Once the line containing "(** What other" is found in the entries below, reproduce it and every line after it, stopping at and including the line containing "(** A task agrees"; reproduce nothing else, and keep each line exact.

Records from a data collection

+===+

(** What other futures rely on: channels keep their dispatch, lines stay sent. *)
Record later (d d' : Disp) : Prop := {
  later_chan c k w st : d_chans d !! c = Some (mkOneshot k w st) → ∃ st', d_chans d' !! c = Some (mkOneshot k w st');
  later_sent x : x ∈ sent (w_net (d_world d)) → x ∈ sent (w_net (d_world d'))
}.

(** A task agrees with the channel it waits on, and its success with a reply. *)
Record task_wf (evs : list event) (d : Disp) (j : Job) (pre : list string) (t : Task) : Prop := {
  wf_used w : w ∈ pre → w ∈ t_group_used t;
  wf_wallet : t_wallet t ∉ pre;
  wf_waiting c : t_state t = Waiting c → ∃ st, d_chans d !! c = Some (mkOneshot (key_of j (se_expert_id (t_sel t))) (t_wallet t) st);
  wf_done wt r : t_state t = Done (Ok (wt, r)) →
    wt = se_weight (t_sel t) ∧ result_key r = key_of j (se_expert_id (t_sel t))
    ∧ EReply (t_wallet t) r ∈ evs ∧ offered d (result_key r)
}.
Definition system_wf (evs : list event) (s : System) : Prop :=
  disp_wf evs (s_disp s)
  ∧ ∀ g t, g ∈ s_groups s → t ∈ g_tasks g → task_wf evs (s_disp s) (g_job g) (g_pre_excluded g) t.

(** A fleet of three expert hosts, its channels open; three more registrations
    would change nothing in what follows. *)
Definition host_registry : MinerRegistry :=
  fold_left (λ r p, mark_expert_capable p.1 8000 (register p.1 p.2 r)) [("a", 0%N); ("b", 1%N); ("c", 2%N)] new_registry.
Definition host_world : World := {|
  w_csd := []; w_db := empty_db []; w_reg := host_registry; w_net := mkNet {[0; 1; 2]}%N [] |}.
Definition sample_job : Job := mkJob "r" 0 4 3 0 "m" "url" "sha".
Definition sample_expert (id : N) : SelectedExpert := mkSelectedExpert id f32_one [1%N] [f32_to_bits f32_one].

+===+

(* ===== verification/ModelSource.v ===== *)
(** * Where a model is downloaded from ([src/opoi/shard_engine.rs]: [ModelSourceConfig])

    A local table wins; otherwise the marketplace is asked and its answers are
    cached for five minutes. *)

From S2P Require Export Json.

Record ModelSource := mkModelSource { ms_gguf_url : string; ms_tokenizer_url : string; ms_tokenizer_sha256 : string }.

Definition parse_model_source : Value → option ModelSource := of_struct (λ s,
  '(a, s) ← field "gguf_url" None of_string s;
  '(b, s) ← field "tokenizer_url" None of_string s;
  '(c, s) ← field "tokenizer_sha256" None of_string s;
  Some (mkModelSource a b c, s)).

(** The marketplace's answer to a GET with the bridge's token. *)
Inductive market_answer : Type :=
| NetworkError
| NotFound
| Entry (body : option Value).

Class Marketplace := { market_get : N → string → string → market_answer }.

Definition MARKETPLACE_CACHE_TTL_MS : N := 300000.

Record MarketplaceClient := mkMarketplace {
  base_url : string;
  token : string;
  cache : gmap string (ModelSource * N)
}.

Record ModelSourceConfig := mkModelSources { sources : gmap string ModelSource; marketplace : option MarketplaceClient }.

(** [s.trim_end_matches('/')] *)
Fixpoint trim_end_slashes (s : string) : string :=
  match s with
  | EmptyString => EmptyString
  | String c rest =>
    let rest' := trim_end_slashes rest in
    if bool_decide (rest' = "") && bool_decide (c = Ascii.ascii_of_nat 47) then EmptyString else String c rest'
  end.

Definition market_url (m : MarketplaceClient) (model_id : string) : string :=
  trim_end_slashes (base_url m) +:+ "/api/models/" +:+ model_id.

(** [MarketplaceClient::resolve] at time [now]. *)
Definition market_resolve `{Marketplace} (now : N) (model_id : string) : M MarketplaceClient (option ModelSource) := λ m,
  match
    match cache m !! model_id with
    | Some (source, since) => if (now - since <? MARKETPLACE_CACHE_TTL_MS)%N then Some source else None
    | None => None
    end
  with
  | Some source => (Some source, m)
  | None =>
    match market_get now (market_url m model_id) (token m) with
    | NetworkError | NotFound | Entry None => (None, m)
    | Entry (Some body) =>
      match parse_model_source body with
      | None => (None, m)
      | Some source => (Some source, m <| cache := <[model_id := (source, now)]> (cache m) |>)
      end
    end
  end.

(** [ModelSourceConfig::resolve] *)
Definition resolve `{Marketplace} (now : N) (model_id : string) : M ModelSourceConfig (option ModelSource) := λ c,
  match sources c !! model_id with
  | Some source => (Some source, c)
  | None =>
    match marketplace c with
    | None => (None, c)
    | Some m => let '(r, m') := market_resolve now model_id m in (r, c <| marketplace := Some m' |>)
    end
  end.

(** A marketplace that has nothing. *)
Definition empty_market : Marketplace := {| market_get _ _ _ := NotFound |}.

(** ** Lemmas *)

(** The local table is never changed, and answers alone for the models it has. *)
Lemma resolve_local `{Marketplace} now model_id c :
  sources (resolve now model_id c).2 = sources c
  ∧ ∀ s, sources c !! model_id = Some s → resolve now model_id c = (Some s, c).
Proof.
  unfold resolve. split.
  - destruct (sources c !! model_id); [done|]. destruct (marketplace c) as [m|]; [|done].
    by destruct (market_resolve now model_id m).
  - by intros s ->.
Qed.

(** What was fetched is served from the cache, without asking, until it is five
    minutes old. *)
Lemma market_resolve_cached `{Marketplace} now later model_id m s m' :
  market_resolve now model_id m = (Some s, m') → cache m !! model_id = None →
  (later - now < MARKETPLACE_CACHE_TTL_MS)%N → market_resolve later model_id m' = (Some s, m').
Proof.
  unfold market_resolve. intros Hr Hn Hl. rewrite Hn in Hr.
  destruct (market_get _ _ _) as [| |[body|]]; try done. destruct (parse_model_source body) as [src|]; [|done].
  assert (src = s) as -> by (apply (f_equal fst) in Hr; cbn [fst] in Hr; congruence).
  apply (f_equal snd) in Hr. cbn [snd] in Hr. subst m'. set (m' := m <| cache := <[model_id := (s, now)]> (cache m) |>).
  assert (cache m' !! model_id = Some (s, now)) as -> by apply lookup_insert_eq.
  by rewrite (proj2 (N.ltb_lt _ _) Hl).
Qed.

+===+

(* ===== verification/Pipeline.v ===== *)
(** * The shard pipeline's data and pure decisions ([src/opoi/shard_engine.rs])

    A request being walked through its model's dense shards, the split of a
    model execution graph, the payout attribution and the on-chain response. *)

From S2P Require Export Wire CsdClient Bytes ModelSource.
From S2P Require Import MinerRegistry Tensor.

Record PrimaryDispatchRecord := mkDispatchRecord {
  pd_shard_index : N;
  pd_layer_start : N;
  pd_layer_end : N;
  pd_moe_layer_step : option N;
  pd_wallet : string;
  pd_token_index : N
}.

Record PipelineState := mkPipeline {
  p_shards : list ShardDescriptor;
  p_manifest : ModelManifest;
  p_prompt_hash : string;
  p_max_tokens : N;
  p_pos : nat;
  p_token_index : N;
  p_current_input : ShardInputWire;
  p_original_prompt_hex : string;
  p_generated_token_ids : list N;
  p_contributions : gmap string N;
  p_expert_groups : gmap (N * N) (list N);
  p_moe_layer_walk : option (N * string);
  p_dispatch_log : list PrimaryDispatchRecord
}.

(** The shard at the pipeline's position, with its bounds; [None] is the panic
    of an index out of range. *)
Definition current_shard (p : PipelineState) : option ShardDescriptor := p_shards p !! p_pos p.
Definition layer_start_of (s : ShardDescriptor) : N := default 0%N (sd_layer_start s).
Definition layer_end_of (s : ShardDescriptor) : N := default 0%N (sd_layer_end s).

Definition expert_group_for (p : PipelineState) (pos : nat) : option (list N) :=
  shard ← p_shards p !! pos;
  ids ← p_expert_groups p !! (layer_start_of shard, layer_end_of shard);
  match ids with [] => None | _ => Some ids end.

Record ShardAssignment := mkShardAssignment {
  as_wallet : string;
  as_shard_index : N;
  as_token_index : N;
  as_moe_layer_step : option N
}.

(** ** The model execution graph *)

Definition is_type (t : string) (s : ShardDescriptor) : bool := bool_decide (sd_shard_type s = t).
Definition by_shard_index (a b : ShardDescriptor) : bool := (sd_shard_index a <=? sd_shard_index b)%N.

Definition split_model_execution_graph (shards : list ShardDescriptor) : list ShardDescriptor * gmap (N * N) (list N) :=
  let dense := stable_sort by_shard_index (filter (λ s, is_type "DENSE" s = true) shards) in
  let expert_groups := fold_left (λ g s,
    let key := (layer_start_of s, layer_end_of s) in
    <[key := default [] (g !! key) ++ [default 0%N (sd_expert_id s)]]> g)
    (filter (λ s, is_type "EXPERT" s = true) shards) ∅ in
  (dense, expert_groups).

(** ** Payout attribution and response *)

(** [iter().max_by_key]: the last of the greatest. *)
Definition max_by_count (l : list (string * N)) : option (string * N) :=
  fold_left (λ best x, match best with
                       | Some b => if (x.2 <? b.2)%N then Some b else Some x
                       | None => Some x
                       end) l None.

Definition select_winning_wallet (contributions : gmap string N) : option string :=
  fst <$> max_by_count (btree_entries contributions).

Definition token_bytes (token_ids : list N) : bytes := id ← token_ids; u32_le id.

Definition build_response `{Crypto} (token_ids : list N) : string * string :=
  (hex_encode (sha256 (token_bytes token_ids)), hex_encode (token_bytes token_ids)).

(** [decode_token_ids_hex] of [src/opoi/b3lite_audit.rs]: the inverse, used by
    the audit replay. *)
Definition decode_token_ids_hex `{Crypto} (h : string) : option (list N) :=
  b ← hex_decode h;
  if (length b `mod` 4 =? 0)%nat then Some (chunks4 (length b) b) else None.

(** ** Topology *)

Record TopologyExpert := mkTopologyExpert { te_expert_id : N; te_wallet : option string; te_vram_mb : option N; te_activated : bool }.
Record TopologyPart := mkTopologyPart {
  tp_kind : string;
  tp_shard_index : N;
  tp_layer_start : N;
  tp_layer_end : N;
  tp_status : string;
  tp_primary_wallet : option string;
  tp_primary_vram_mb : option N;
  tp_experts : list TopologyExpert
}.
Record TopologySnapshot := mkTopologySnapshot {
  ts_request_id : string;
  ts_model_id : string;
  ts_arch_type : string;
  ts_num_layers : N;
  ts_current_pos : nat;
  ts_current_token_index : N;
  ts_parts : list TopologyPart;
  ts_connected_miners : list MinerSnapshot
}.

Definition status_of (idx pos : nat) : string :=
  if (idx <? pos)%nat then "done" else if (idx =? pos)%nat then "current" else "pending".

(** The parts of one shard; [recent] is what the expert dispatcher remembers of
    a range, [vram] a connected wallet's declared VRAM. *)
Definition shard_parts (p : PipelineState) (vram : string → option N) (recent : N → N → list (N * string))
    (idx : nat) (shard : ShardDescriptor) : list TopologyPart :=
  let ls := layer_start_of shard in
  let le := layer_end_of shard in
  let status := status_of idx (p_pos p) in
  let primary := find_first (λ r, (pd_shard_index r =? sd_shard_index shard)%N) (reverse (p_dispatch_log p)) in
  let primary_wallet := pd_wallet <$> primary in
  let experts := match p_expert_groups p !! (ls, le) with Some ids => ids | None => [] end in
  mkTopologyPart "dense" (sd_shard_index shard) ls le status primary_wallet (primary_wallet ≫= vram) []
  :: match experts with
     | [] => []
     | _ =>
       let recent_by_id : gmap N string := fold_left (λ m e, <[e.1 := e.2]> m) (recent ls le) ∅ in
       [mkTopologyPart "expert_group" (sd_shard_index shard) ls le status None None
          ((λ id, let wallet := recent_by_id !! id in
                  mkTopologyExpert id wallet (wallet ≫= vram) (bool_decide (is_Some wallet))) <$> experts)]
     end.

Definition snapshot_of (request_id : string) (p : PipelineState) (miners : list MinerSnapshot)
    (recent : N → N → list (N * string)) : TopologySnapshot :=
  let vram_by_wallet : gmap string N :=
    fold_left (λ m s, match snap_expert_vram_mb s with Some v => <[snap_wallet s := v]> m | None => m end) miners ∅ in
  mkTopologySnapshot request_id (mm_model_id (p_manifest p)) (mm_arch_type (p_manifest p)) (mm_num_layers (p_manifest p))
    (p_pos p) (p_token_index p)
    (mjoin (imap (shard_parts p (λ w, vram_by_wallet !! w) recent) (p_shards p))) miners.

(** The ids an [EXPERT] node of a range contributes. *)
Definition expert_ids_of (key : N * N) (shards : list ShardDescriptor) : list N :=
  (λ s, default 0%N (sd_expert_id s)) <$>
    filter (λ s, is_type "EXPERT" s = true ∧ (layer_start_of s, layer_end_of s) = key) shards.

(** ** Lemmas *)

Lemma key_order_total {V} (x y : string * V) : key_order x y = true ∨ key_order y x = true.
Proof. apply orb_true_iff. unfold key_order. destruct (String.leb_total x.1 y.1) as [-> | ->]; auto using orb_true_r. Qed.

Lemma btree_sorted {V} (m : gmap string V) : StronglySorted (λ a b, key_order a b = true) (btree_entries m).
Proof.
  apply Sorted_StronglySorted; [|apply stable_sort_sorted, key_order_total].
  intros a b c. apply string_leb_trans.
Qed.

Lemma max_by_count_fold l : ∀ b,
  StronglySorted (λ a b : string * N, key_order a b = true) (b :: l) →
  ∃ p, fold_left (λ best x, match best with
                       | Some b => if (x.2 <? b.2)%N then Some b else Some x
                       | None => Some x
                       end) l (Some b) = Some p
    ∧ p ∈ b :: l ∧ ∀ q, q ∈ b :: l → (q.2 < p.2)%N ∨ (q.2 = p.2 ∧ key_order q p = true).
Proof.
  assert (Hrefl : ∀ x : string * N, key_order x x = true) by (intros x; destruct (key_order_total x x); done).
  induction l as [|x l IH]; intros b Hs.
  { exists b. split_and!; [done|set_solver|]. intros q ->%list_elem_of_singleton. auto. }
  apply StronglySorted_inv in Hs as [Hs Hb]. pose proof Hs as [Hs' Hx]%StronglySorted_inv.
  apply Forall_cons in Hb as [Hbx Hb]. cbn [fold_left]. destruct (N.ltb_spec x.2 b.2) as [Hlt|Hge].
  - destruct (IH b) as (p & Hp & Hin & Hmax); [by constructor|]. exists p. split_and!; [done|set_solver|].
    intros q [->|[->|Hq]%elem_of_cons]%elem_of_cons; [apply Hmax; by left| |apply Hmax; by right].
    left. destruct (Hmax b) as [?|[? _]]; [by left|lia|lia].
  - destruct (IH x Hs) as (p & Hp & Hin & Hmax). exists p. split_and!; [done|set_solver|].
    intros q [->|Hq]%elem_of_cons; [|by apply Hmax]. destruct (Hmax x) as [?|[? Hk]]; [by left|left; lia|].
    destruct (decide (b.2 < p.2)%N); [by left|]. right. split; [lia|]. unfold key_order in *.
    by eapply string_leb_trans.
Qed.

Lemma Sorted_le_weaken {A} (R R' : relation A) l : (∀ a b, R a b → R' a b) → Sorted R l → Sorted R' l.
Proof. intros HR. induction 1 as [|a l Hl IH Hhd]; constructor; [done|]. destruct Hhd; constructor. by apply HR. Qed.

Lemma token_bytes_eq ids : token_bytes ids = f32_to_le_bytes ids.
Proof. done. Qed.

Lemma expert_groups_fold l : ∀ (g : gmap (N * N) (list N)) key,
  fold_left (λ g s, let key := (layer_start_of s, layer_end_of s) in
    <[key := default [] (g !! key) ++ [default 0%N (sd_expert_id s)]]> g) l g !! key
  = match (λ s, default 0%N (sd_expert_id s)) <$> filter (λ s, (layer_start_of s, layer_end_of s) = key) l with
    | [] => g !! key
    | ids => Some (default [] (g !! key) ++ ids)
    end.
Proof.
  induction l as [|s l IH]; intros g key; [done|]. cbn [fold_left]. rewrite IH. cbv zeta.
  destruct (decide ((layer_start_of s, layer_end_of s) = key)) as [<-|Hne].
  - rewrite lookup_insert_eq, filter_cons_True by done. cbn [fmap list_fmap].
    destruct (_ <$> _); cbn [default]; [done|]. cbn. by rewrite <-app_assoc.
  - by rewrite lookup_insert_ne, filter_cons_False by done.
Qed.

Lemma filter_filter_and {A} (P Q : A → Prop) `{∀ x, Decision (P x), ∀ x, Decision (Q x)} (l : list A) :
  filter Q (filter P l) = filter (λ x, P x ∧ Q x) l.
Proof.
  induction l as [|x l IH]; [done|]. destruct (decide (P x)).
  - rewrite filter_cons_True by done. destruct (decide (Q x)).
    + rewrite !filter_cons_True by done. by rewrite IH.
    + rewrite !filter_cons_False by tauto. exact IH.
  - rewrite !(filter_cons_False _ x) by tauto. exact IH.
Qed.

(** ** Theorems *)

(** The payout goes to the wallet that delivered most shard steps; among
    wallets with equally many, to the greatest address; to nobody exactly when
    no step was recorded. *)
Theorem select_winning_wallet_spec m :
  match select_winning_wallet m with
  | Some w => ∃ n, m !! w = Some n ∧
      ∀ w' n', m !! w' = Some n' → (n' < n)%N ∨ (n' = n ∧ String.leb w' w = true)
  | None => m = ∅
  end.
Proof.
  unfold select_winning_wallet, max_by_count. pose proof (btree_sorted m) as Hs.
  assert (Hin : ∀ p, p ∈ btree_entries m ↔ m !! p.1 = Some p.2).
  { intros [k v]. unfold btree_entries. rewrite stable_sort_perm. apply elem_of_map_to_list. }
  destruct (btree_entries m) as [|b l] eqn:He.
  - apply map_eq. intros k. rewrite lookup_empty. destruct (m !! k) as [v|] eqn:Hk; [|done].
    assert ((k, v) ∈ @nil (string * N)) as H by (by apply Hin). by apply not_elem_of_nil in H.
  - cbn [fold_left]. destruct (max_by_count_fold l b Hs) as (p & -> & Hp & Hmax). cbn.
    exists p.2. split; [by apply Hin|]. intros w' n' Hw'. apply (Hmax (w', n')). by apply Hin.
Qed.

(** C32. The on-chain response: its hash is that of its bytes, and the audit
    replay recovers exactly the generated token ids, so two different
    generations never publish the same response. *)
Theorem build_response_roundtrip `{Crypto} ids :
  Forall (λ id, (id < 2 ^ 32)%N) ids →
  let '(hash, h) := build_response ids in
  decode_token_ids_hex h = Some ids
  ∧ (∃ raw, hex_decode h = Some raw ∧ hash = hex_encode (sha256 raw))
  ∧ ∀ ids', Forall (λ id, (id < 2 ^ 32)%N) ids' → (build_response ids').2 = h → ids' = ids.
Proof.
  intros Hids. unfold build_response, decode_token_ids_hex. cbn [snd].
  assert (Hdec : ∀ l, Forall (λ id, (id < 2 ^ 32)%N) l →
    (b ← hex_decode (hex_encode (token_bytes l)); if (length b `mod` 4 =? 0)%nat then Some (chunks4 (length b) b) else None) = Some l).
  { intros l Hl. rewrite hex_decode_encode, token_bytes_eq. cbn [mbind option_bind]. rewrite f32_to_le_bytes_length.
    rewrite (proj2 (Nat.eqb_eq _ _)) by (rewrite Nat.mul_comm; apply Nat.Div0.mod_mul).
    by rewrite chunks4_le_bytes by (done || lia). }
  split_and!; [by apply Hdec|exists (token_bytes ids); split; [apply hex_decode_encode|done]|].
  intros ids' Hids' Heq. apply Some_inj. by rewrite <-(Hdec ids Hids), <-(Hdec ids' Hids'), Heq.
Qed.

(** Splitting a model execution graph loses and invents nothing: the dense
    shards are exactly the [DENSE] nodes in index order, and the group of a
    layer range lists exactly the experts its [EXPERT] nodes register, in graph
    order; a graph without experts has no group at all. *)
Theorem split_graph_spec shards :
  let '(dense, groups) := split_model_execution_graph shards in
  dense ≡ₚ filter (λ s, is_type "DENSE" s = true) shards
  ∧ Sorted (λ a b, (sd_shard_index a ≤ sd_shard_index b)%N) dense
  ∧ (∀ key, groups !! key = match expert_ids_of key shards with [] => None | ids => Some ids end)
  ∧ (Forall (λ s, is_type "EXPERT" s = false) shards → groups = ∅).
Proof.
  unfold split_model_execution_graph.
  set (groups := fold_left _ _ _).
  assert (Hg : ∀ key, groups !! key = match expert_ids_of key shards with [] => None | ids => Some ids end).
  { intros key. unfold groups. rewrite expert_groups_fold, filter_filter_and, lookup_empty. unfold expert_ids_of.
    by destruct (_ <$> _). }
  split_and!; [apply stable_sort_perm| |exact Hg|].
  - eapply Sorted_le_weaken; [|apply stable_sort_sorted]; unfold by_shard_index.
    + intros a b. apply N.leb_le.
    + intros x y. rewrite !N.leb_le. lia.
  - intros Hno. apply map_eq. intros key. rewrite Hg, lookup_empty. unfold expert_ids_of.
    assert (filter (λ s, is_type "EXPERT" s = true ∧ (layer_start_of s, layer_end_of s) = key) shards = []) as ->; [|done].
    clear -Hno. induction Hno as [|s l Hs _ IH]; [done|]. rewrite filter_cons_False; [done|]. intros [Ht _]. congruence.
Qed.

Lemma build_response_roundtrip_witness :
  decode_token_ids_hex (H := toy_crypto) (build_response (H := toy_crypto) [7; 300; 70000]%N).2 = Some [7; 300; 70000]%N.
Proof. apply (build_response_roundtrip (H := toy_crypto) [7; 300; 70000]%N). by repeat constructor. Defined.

+===+

**RESPONSE AREA:**
(** What other futures rely on: channels keep their dispatch, lines stay sent. *)
Record later (d d' : Disp) : Prop := {
  later_chan c k w st : d_chans d !! c = Some (mkOneshot k w st) → ∃ st', d_chans d' !! c = Some (mkOneshot k w st');
  later_sent x : x ∈ sent (w_net (d_world d)) → x ∈ sent (w_net (d_world d'))
}.

(** A task agrees with the channel it waits on, and its success with a reply. *)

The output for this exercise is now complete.